EXERCISE DETAILS: Please copy out the entries below exactly, beginning with the line that contains "Lemma shape_delete : shape" and ending with the line that contains "split; [done| | | | |done| | | |].", and include nothing outside that span.

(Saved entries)
------------------------

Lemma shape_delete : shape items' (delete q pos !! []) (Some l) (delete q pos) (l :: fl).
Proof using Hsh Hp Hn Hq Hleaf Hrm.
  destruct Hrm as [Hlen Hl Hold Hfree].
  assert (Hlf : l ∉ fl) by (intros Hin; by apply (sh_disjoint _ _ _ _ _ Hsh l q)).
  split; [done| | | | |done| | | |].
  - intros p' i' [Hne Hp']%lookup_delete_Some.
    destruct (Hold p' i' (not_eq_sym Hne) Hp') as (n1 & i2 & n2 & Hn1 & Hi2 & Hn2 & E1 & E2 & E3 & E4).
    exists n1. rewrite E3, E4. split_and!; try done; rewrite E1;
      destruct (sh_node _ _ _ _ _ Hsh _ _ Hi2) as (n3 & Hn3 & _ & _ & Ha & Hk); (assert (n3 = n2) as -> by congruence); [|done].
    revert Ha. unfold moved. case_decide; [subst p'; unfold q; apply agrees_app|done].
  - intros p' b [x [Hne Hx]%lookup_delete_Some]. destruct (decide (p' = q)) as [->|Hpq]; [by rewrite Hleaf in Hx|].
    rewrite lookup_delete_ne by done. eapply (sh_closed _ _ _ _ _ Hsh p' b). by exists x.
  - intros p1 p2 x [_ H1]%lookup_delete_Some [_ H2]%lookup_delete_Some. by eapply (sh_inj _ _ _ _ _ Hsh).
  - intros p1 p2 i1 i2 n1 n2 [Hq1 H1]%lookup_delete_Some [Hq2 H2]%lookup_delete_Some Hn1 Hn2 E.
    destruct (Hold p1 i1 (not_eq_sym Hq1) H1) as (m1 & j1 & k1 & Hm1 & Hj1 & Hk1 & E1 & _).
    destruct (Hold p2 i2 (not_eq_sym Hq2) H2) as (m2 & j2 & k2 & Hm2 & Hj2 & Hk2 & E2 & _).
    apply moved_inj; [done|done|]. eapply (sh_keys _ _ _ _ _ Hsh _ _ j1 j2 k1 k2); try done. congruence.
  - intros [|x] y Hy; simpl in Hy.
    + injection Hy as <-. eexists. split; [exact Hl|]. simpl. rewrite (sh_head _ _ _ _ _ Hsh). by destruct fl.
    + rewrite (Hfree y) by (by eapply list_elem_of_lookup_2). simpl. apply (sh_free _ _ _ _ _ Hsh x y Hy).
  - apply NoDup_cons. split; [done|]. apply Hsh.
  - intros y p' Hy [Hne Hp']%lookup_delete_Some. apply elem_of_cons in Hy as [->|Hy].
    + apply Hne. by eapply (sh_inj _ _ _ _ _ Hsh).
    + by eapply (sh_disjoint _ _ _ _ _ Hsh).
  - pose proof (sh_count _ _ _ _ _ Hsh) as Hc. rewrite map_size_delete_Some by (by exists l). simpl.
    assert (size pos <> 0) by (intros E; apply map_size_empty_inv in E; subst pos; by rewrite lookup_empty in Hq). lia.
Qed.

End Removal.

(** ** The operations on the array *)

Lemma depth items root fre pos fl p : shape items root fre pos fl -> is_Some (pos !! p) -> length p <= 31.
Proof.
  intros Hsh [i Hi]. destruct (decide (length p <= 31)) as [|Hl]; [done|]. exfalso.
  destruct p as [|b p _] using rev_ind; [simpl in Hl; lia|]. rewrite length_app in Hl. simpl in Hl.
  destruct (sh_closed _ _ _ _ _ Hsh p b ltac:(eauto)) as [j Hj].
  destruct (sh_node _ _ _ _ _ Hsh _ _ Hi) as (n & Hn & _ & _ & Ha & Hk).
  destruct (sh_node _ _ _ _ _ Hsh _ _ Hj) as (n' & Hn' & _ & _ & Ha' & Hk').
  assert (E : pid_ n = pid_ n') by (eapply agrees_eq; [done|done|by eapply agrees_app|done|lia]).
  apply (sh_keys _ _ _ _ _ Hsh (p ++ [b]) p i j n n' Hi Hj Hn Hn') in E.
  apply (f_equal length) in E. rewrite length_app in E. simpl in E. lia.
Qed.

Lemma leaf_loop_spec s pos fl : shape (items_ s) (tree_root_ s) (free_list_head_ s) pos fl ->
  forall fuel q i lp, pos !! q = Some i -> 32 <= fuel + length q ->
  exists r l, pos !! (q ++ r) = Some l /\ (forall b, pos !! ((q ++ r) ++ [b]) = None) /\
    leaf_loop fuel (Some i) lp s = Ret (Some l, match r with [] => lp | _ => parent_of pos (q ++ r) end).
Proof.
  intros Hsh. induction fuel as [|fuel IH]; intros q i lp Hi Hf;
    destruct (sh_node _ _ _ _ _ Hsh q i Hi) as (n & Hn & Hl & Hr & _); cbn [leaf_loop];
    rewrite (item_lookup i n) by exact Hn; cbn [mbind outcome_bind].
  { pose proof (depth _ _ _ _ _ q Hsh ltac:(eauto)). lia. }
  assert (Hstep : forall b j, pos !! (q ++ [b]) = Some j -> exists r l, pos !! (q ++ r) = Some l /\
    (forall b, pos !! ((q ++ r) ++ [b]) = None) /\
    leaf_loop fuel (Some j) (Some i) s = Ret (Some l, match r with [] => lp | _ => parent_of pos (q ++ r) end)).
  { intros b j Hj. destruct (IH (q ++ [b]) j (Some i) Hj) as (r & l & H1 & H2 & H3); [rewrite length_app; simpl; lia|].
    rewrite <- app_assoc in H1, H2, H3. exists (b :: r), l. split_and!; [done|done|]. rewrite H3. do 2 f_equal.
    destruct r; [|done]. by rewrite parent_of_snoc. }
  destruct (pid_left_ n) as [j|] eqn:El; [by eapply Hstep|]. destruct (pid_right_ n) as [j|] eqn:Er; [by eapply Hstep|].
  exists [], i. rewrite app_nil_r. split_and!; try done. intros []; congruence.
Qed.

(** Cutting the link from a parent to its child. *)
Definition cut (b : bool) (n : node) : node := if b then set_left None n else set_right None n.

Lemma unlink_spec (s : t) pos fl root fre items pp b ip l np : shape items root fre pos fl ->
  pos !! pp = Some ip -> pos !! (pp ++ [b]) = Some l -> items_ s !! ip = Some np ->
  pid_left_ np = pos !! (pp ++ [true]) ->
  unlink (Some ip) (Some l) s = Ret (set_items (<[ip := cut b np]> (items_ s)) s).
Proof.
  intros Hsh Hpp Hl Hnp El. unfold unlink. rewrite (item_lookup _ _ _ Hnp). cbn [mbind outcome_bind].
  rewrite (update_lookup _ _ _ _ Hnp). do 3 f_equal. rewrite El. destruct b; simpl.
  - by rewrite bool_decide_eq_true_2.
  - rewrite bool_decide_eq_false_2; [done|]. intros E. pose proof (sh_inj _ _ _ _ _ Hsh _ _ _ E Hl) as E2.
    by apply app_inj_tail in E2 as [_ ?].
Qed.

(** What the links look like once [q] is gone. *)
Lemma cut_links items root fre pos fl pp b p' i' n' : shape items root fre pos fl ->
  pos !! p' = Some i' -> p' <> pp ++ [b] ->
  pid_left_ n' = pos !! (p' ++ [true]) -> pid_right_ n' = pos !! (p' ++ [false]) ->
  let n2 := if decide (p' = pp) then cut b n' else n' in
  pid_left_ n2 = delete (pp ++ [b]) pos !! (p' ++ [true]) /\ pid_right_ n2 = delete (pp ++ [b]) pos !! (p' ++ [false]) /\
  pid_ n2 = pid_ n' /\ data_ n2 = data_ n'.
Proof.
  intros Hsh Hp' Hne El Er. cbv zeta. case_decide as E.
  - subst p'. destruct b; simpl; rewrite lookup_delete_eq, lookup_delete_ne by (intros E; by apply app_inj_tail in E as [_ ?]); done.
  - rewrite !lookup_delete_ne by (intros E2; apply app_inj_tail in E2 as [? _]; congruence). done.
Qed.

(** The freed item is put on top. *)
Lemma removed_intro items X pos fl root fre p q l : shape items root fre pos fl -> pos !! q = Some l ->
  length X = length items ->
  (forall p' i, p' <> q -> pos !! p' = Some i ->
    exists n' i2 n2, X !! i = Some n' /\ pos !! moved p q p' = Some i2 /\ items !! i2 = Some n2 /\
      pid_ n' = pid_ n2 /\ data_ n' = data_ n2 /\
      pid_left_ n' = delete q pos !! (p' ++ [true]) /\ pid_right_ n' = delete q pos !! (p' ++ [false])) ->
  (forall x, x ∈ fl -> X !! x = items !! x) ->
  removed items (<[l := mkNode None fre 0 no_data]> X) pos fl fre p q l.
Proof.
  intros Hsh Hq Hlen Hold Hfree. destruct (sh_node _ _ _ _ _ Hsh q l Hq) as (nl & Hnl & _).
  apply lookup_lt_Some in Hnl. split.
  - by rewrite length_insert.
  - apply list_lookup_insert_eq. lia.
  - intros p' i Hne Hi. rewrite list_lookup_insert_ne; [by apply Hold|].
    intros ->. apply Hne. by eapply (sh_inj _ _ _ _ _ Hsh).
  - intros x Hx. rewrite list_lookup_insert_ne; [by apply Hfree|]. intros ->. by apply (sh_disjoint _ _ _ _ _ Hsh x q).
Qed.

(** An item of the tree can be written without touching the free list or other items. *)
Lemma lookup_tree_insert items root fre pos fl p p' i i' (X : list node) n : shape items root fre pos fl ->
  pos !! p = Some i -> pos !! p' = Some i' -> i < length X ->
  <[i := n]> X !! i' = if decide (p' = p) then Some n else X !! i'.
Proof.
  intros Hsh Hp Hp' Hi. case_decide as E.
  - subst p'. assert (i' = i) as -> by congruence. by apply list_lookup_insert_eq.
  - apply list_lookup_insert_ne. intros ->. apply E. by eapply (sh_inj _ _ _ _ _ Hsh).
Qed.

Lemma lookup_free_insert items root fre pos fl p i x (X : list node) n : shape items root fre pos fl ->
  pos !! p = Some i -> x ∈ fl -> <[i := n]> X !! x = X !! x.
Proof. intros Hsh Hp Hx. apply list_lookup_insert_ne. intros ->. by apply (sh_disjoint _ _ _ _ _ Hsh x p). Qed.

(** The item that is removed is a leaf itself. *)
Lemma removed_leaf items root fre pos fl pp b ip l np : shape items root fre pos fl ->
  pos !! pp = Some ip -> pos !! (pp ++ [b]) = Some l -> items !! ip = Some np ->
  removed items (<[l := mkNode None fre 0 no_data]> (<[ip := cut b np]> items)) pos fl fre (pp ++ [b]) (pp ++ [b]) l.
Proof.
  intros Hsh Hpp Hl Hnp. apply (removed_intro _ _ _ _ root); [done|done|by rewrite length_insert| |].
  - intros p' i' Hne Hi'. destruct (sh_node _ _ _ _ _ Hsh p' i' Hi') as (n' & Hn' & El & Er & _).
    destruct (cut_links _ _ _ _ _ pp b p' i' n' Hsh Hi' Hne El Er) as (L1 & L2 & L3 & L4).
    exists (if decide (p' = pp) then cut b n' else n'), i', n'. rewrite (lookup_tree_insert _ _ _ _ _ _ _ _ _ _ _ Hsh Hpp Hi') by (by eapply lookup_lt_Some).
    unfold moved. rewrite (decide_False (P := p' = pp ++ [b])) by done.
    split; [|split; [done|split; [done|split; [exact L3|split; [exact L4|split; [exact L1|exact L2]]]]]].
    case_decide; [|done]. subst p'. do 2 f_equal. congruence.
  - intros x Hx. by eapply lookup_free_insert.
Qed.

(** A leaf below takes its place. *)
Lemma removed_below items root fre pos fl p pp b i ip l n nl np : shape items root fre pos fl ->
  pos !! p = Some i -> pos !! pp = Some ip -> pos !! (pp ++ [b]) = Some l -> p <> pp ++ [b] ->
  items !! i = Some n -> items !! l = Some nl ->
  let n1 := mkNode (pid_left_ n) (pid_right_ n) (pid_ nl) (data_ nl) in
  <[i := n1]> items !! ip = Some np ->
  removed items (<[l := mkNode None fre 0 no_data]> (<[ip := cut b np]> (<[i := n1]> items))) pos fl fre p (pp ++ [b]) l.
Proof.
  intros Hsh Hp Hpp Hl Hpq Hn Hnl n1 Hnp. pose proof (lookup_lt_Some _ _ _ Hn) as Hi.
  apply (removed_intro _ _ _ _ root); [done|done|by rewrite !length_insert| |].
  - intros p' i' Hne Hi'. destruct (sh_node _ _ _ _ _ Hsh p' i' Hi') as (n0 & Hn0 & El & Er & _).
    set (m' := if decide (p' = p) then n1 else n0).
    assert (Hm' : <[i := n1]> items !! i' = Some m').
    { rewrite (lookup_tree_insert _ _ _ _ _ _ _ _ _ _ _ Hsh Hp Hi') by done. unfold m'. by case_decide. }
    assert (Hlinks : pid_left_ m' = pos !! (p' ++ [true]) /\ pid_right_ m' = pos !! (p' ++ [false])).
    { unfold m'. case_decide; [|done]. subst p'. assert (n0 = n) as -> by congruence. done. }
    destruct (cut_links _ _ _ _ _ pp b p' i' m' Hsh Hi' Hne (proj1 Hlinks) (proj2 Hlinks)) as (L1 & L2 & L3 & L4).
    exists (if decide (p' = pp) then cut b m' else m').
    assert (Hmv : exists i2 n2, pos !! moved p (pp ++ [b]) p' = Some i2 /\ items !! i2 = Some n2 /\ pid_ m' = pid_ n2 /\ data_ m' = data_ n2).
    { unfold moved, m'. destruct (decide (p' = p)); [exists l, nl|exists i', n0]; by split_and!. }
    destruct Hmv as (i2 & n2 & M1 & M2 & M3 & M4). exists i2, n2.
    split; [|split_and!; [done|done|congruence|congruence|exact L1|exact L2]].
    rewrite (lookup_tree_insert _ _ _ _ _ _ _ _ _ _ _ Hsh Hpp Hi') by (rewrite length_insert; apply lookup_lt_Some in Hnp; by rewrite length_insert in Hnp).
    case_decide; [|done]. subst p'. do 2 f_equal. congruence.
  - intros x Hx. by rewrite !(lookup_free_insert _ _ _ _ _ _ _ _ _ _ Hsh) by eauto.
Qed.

------------------------

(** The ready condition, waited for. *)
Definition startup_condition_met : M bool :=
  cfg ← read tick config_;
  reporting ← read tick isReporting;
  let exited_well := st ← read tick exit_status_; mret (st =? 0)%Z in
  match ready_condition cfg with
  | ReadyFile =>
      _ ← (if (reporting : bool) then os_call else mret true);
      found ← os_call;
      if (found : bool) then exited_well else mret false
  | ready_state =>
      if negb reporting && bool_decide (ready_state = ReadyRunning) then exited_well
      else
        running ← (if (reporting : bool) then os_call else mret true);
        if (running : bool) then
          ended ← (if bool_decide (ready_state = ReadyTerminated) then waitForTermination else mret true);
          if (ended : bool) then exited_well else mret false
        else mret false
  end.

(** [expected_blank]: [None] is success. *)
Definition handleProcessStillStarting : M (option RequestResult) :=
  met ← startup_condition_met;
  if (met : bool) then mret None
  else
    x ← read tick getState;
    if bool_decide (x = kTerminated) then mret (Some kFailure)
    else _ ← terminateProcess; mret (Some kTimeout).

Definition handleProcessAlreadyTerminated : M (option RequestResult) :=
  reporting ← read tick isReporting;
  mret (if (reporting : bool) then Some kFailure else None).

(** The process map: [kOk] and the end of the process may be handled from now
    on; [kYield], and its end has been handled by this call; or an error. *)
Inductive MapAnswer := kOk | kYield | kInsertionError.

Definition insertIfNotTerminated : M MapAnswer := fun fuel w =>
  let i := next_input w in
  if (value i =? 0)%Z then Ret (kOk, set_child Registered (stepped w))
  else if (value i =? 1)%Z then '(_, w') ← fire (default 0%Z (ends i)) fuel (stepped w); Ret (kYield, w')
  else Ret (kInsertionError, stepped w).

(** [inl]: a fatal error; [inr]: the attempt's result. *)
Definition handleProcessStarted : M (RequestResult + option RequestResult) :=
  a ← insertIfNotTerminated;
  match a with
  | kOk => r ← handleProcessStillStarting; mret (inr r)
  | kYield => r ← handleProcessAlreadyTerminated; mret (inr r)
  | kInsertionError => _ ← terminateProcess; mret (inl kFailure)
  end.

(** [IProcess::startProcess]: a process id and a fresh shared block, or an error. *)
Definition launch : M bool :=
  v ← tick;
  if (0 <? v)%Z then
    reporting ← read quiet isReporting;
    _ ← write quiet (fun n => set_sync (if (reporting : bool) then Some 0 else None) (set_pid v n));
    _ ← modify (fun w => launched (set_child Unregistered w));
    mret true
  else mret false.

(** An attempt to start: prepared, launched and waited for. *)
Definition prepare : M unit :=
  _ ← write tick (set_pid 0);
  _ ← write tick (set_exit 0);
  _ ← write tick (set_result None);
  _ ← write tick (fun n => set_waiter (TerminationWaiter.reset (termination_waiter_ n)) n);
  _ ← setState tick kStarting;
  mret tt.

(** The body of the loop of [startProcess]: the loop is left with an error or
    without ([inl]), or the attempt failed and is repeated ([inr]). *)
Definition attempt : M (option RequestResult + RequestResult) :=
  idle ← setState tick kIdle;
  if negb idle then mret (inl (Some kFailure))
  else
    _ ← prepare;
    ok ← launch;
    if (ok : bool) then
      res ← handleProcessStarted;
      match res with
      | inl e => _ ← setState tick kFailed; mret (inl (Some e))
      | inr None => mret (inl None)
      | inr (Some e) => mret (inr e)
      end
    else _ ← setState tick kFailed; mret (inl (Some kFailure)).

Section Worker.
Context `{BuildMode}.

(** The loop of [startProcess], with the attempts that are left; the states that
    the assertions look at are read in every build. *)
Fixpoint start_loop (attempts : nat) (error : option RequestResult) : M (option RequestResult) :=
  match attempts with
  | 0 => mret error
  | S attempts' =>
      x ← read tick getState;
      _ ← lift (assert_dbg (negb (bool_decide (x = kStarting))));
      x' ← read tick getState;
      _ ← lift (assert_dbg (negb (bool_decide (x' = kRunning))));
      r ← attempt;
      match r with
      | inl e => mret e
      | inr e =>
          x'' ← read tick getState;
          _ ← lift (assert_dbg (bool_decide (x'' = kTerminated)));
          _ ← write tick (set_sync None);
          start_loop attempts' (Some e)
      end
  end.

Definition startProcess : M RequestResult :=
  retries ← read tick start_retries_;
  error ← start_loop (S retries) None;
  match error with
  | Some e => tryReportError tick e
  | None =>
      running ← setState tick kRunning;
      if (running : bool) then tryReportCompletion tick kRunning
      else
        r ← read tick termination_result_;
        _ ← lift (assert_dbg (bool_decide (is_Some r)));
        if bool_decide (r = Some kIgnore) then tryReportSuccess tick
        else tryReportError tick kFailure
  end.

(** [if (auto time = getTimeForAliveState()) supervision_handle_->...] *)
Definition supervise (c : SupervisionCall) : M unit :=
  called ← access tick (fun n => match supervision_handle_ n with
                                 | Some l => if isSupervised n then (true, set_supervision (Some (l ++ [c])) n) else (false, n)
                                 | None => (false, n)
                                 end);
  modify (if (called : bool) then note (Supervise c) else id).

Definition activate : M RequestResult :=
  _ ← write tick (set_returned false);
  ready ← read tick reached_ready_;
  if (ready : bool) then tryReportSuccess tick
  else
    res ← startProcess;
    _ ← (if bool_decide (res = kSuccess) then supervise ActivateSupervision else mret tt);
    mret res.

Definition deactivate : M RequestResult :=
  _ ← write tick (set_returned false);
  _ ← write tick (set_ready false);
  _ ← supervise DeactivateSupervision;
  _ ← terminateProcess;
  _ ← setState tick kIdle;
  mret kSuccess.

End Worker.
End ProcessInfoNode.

------------------------

RESPONSE AREA:
Lemma shape_delete : shape items' (delete q pos !! []) (Some l) (delete q pos) (l :: fl).
Proof using Hsh Hp Hn Hq Hleaf Hrm.
  destruct Hrm as [Hlen Hl Hold Hfree].
  assert (Hlf : l ∉ fl) by (intros Hin; by apply (sh_disjoint _ _ _ _ _ Hsh l q)).
  split; [done| | | | |done| | | |].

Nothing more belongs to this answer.